Progesterone withdrawal causes endothelin release from cultured human uterine microvascular endothelial cells

Authors:
Edlund M, Andersson E, Fried G.
In:
Source: Human Reproduction
Publication Date: (2004)
Issue: 19(6): 1272-80
Research Area:
Basic Research
Cells used in publication:
Endothelial, umbilical vein, human (HUVEC)
Species: human
Tissue Origin: vein
Abstract
BACKGROUND: Current theories on the physiology of menstrual bleeding in humans offers an explanation for the shedding of the endometrium as a result of a breakdown of the extracellular matrix due to an inflammatory reaction. The link between the fall in progesterone levels and these events is not clear. Neither has an explanation been presented for the vasoconstriction in the coiled arteries occurring during menses. We have hypothesized a chain of events where the fall in progesterone levels induces an upregulation of the thrombin receptor in the small uterine arteries leading to an increased thrombin response and subsequent endothelin release.
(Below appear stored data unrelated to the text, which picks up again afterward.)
(** A packet the transport of a node took is accepted on the other side. *)
Lemma post_packet b t m type from confirm dst port data :
  let cb := legacy_ctrl (Cb (sq_node from) (sq_port from) dst port type confirm) in
  0 <= type < 256 -> is_u32 (sq_node from) -> is_u32 (sq_port from) -> is_u32 dst -> is_u32 port ->
  confirm = 0 \/ confirm = 1 -> Z.of_nat (length data) < 2 ^ 32 ->
  nodes t !! b = Some m -> ports_live t -> env t EAlloc = [] -> env t EQueue = [] -> bad_type cb = false ->
  (type = QRTR_TYPE_NEW_SERVER -> 13 <= Z.of_nat (length data)) ->
  (type = QRTR_TYPE_DATA -> dst = qrtr_local_nid t -> is_Some (qrtr_ports t !! port_key (dst_port cb))) ->
  exists t', qrtr_endpoint_post b (packet type from confirm dst port data) t = Ok (0, t') /\ queued b cb data t t'.
Proof.
  intros cb Ht Hfn Hfp Hd Hp Hc Hl Hm Hlive Ha Hq Hbt Hserver Hport.
  pose proof (length_packet type from confirm dst port data Hl) as Hlen.
  destruct (ALIGN_4_bounds (Z.of_nat (length data)) ltac:(lia)) as [Hal Hal4].
  unfold qrtr_endpoint_post. cbv zeta. rewrite Hlen.
  assert (H3 : Z.land (ALIGN (Z.of_nat (length data)) 4 + sizeof_hdr_v1) 3 = 0).
  { change 3 with (Z.ones 2). rewrite Z.land_ones by lia. unfold sizeof_hdr_v1. change (2 ^ 2) with 4.
    rewrite Z.add_mod, Hal4 by lia. done. }
  rewrite H3. unfold sizeof_hdr_v1 at 1. bool_false ((ALIGN (Z.of_nat (length data)) 4 + 32 =? 0) || negb (0 =? 0)).
  destruct (post_alloc_ok b (ALIGN (Z.of_nat (length data)) 4 + sizeof_hdr_v1) t) as (g & s1 & Hg & Ha1 & Hok).
  rewrite (st_bind_ok _ _ _ _ _ Hg), (Hok Ha). cbn [negb].
  rewrite parse_packet, lift_ok, Z.eqb_refl by done. cbn [negb]. fold cb. rewrite Hbt.
  replace (take _ _) with data.
  2:{ unfold packet, sizeof_hdr_v1. change (Z.to_nat 32) with 32%nat.
      rewrite Nat2Z.id. set (h := hdr_v1 _ _ _ _ _ _). change (drop 32 (h ++ ?x)) with x. by rewrite take_app_length. }
  destruct (assigned_node _ _ _ _ Ha1 Hm) as [m1 Hm1].
  destruct (accept_ok b (packet type from confirm dst port data) cb sizeof_hdr_v1 s1 m1
    (post_deliver b (Skb None cb data)) Hm1) as (s2 & Ha2 & Hs2).
  { intros Hty. cbn in Hty. specialize (Hserver Hty).
    assert (16 <= ALIGN (Z.of_nat (length data)) 4) by (rewrite ALIGN_4 by lia; Z.to_euclidean_division_equations; lia).
    unfold sizeof_hdr_v1 in *. lia. }
  rewrite Hs2. apply (assigned_trans _ _ _ _ Ha1) in Ha2. destruct (assigned_node _ _ _ _ Ha2 Hm) as [m2 Hm2].
  pose proof Ha2 as ((E1 & E3 & _) & E2 & E4 & _ & _).
  assert (Hl2 : ports_live s2) by (intros p i; rewrite E2, E3; apply Hlive).
  destruct (deliver_ok b cb data s2 _ Hm2 Hl2) as (rc & t' & Hdel & Hres & H0).
  rewrite E4, E1, E3 in H0 by done. specialize (H0 Hq Hport). subst rc. exists t'. split; [exact Hdel|].
  destruct Hres as [[_ Hqd]|[[Hbad|Hbad] _]]; [|discriminate..]. by eapply queued_assigned.
Qed.

(** What the transport of a registered endpoint got, when a transmission succeeds. *)
Lemma sent_packet w fuel a skb type from to flags s s' n' :
  qrtr_node_enqueue w fuel a skb type from to flags s = Ok (0, s') ->
  nodes s' !! a = Some n' -> nd_ep n' = true ->
  (type = QRTR_TYPE_HELLO -> fmap hello_sent (nodes s !! a) = Some 0) ->
  Z.of_nat (length (skb_data skb)) < 2 ^ 32 -> exists tr confirm, (confirm = 0 \/ confirm = 1) /\
  trace s' = tr ++ [Xmit a (packet type from confirm (dest_nid n' to) (sq_port to) (skb_data skb)) 0].
Proof.
  intros He Hn' Hep Hhello Hl.
  destruct (enqueue_inv _ _ _ _ _ _ _ _ _ _ _ He) as [[-> [Hz|(_ & Hh & n & Hn & Hs)]]|(c & s1 & _ & Hrest)].
  - discriminate.
  - exfalso. specialize (Hhello Hh). rewrite Hn in Hhello. by injection Hhello.
  - destruct Hrest as [(? & ? & _)|(Hc & n1 & e & Hn1 & _ & _ & [(Hz & _)|(pkt & rc1 & s2 & [_ Hpkt] & Hx & Hsent)])]; [lia|discriminate|].
    specialize (Hpkt Hl). subst pkt.
    pose proof (sent_with_inv _ _ _ _ _ _ _ _ Hsent) as <-.
    destruct (sent_with_0 _ _ _ _ _ _ _ Hsent Hn') as (Htr & n2 & Hn2 & Hep2 & Hnid2).
    destruct (xmit_inv _ _ _ _ _ Hx) as (n3 & Hn3 & [(_ & e' & -> & _)|(Hep3 & _ & ->)]).
    2:{ cbn in *. simplify_eq. congruence. }
    cbn in Hn3, Hn2. assert (dest_nid n1 to = dest_nid n' to) as Hdn.
    { unfold dest_nid. by simplify_eq; rewrite Hnid2. }
    exists (trace s1), (flag c). rewrite <-Hdn. split; [unfold flag; case_if; auto|exact Htr].
Qed.

(** A packet survives the link between two routers: when a transmission succeeds on a
    registered endpoint, what its transport got is accepted by the router on the other side,
    and reaches the queue of the worker or of the local port there with the addresses, the
    type, the confirmation flag and the bytes it was sent with. *)
Theorem qrtr_link_roundtrip w fuel a skb type from to flags s s' n' :
  qrtr_node_enqueue w fuel a skb type from to flags s = Ok (0, s') ->
  nodes s' !! a = Some n' -> nd_ep n' = true ->
  (type = QRTR_TYPE_HELLO -> fmap hello_sent (nodes s !! a) = Some 0) ->
  0 <= type < 256 -> is_u32 (sq_node from) -> is_u32 (sq_port from) ->
  is_u32 (dest_nid n' to) -> is_u32 (sq_port to) -> Z.of_nat (length (skb_data skb)) < 2 ^ 32 ->
  exists tr pkt confirm, trace s' = tr ++ [Xmit a pkt 0] /\
  forall t b m,
    let cb := legacy_ctrl (Cb (sq_node from) (sq_port from) (dest_nid n' to) (sq_port to) type confirm) in
    nodes t !! b = Some m -> ports_live t -> env t EAlloc = [] -> env t EQueue = [] -> bad_type cb = false ->
    (type = QRTR_TYPE_NEW_SERVER -> 13 <= Z.of_nat (length (skb_data skb))) ->
    (type = QRTR_TYPE_DATA -> dest_nid n' to = qrtr_local_nid t ->
       is_Some (qrtr_ports t !! port_key (dst_port cb))) ->
    exists t', qrtr_endpoint_post b pkt t = Ok (0, t') /\ queued b cb (skb_data skb) t t'.
Proof.
  intros He Hn' Hep Hhello Ht Hfn Hfp Hd Hp Hl.
  destruct (sent_packet _ _ _ _ _ _ _ _ _ _ _ He Hn' Hep Hhello Hl) as (tr & confirm & Hc & Htr).
  eexists tr, _, confirm. split; [exact Htr|]. intros t b m cb. by apply post_packet.
Qed.

(** ** The size a transport sees *)
Lemma ALIGN32_4 x : 0 <= x <= 2 ^ 32 - 4 -> ALIGN32 x 4 = ALIGN x 4.
Proof.
  intros Hx. rewrite ALIGN_4 by lia. unfold ALIGN32. rewrite (u32_id (4 - 1)) by lia. rewrite (u32_id (x + _)) by lia.
  change (u32 (Z.lnot (4 - 1))) with (Z.shiftl (Z.ones 30) 2).
  assert (H : Z.land (x + (4 - 1)) (Z.shiftl (Z.ones 30) 2) = Z.shiftl ((x + 3) / 4) 2).
  { apply Z.bits_inj'. intros i Hi. rewrite Z.land_spec, !Z.shiftl_spec by lia.
    destruct (decide (i < 2)); [by rewrite !(Z.testbit_neg_r _ (i - 2)), andb_false_r by lia|].
    change ((x + 3) / 4) with ((x + 3) / 2 ^ 2). rewrite Z.div_pow2_bits by lia. replace (i - 2 + 2) with i by lia.
    replace (x + (4 - 1)) with (x + 3) by lia. destruct (decide (i < 32)).
    - rewrite Z.ones_spec_low by lia. apply andb_true_r.
    - rewrite Z.ones_spec_high, andb_false_r by lia. symmetry. rewrite <-(Z.mod_small (x + 3) (2 ^ 32)) by lia.
      apply Z.mod_pow2_bits_high. lia. }
  rewrite H, Z.shiftl_mul_pow2 by lia. lia.
Qed.

(** The size a transport peeks from the header is the length the router then checks: for
    data with a readable header of a size below 2^30, [qrtr_peek_pkt_size] returns the length
    of the data exactly when [qrtr_endpoint_post] finds its length right. *)
Theorem qrtr_peek_agrees data cb size hdrlen : is_bytes data ->
  parse_header data = Ok (Some (cb, size, hdrlen)) -> size < 2 ^ 30 ->
  (qrtr_peek_pkt_size data = Ok (Z.of_nat (length data)) <-> Z.of_nat (length data) = ALIGN size 4 + hdrlen).
Proof.
  intros Hb Hh Hs. destruct (parse_bounds _ _ _ _ Hb Hh) as [Hsz Hhl].
  destruct (ALIGN_4_bounds size ltac:(lia)) as [Ha _].
  assert (Hp : qrtr_peek_pkt_size data = Ok (ALIGN size 4 + hdrlen)).
  { revert Hh. unfold parse_header, qrtr_peek_pkt_size, parse_v1, parse_v2.
    destruct (field 1 data 0) as [ver| |]; cbn [res_bind]; [|done..].
    unfold sizeof_hdr_v1, sizeof_hdr_v2. repeat case_if; try done; rewrite !field_ok by lia; cbn [res_bind];
      intros [= _ -> <-]; rewrite ALIGN32_4, s32_id by lia; done. }
  rewrite Hp. split; [by intros [=]|by intros ->].
Qed.

(** ** The checksum *)

(** The sum of the half words of a packet. *)
Definition halves (p : qrtr_ctrl_pkt) : Z := foldr Z.add 0 (map (fun w => w / 2 ^ 16 + w mod 2 ^ 16) (pkt_words p)).

(** The complement of the sum in ones' complement arithmetic. *)
Definition ones_checksum (p : qrtr_ctrl_pkt) : Z :=
  0xffff - (if halves p =? 0 then 0 else (halves p - 1) mod 0xffff + 1).

Lemma half_sum w : 0 <= w < 2 ^ 32 ->
  u16 (Z.land (Z.shiftr w 16) 0xffff) + u16 (Z.land w 0xffff) = w / 2 ^ 16 + w mod 2 ^ 16 /\
  0 <= w / 2 ^ 16 + w mod 2 ^ 16 <= 2 * 0xffff.
Proof.
  intros Hw. change 0xffff with (Z.ones 16). rewrite !Z.land_ones, Z.shiftr_div_pow2 by lia.
  assert (w / 2 ^ 16 < 2 ^ 16) by (apply Z.div_lt_upper_bound; lia). assert (0 <= w / 2 ^ 16) by (apply Z.div_pos; lia).
  pose proof (Z.mod_pos_bound w (2 ^ 16)). change (Z.ones 16) with 0xffff.
  rewrite (Z.mod_small (w / 2 ^ 16)), !u16_id by lia. lia.
Qed.

Lemma checksum_sum_eq ws : forall acc, Forall (fun w => 0 <= w < 2 ^ 32) ws ->
  0 <= acc -> acc + 2 * 0xffff * Z.of_nat (length ws) < 2 ^ 32 ->
  checksum_sum ws acc = acc + foldr Z.add 0 (map (fun w => w / 2 ^ 16 + w mod 2 ^ 16) ws).
Proof.
  induction ws as [|w ws IH]; intros acc Hw Ha Hl; cbn [checksum_sum map foldr length] in *; [lia|].
  apply Forall_cons in Hw as [Hw Hws]. destruct (half_sum w Hw) as [-> Hr].
  rewrite u32_id by lia. rewrite IH by (done || lia). lia.
Qed.

Lemma fold_once c : 0 <= c < 2 ^ 32 ->
  Z.land c 0xffff + Z.land (Z.shiftr c 16) 0xffff = c mod 2 ^ 16 + c / 2 ^ 16.
Proof.
  intros Hc. change 0xffff with (Z.ones 16). rewrite !Z.land_ones, Z.shiftr_div_pow2 by lia.
  rewrite (Z.mod_small (c / 2 ^ 16)); [done|]. split; [apply Z.div_pos; lia|apply Z.div_lt_upper_bound; lia].
Qed.

Lemma checksum_fold_eq c : 0 <= c <= 10 * 0xffff ->
  checksum_fold 2 c = if c =? 0 then 0 else (c - 1) mod 0xffff + 1.
Proof.
  intros Hc. cbn [checksum_fold]. rewrite fold_once by lia.
  pose proof (Z.div_mod c (2 ^ 16) ltac:(lia)) as Hd. pose proof (Z.mod_pos_bound c (2 ^ 16) ltac:(lia)) as Hm.
  set (q := c / 2 ^ 16) in *. set (r := c mod 2 ^ 16) in *. rewrite fold_once by lia.
  case_if; [case_if|].
  - assert (Hq : (r + q) / 2 ^ 16 = 1) by (symmetry; apply Z.div_unique with (r := r + q - 2 ^ 16); lia).
    rewrite Hq, Z.mod_eq, Hq by lia. bool_false (c =? 0).
    replace ((c - 1) mod 65535) with (r + q - 65536); [lia|]. apply Z.mod_unique with (q := q + 1); lia.
  - bool_false (c =? 0). replace ((c - 1) mod 65535) with (r + q - 1); [lia|]. apply Z.mod_unique with (q := q); lia.
  - case_if; [lia|]. rewrite Z.mod_small by lia. lia.
Qed.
METHODS: Endothelial cells from human umbilical cord (HUVECs) and from human small uterine arteries (UtMVECs) were cultured under conditions partly resembling the female hormonal cycle with progesterone withdrawal. RESULTS: Following progesterone increase and subsequent withdrawal, we found an increased production of thrombin receptor and an increased release of endothelin from UtMVECs compared with HUVECs. CONCLUSION: Endothelin release in response to progesterone withdrawal in UtMVECs can offer an explanation for the vasoconstriction seen in the coiled arteries during menses in humans.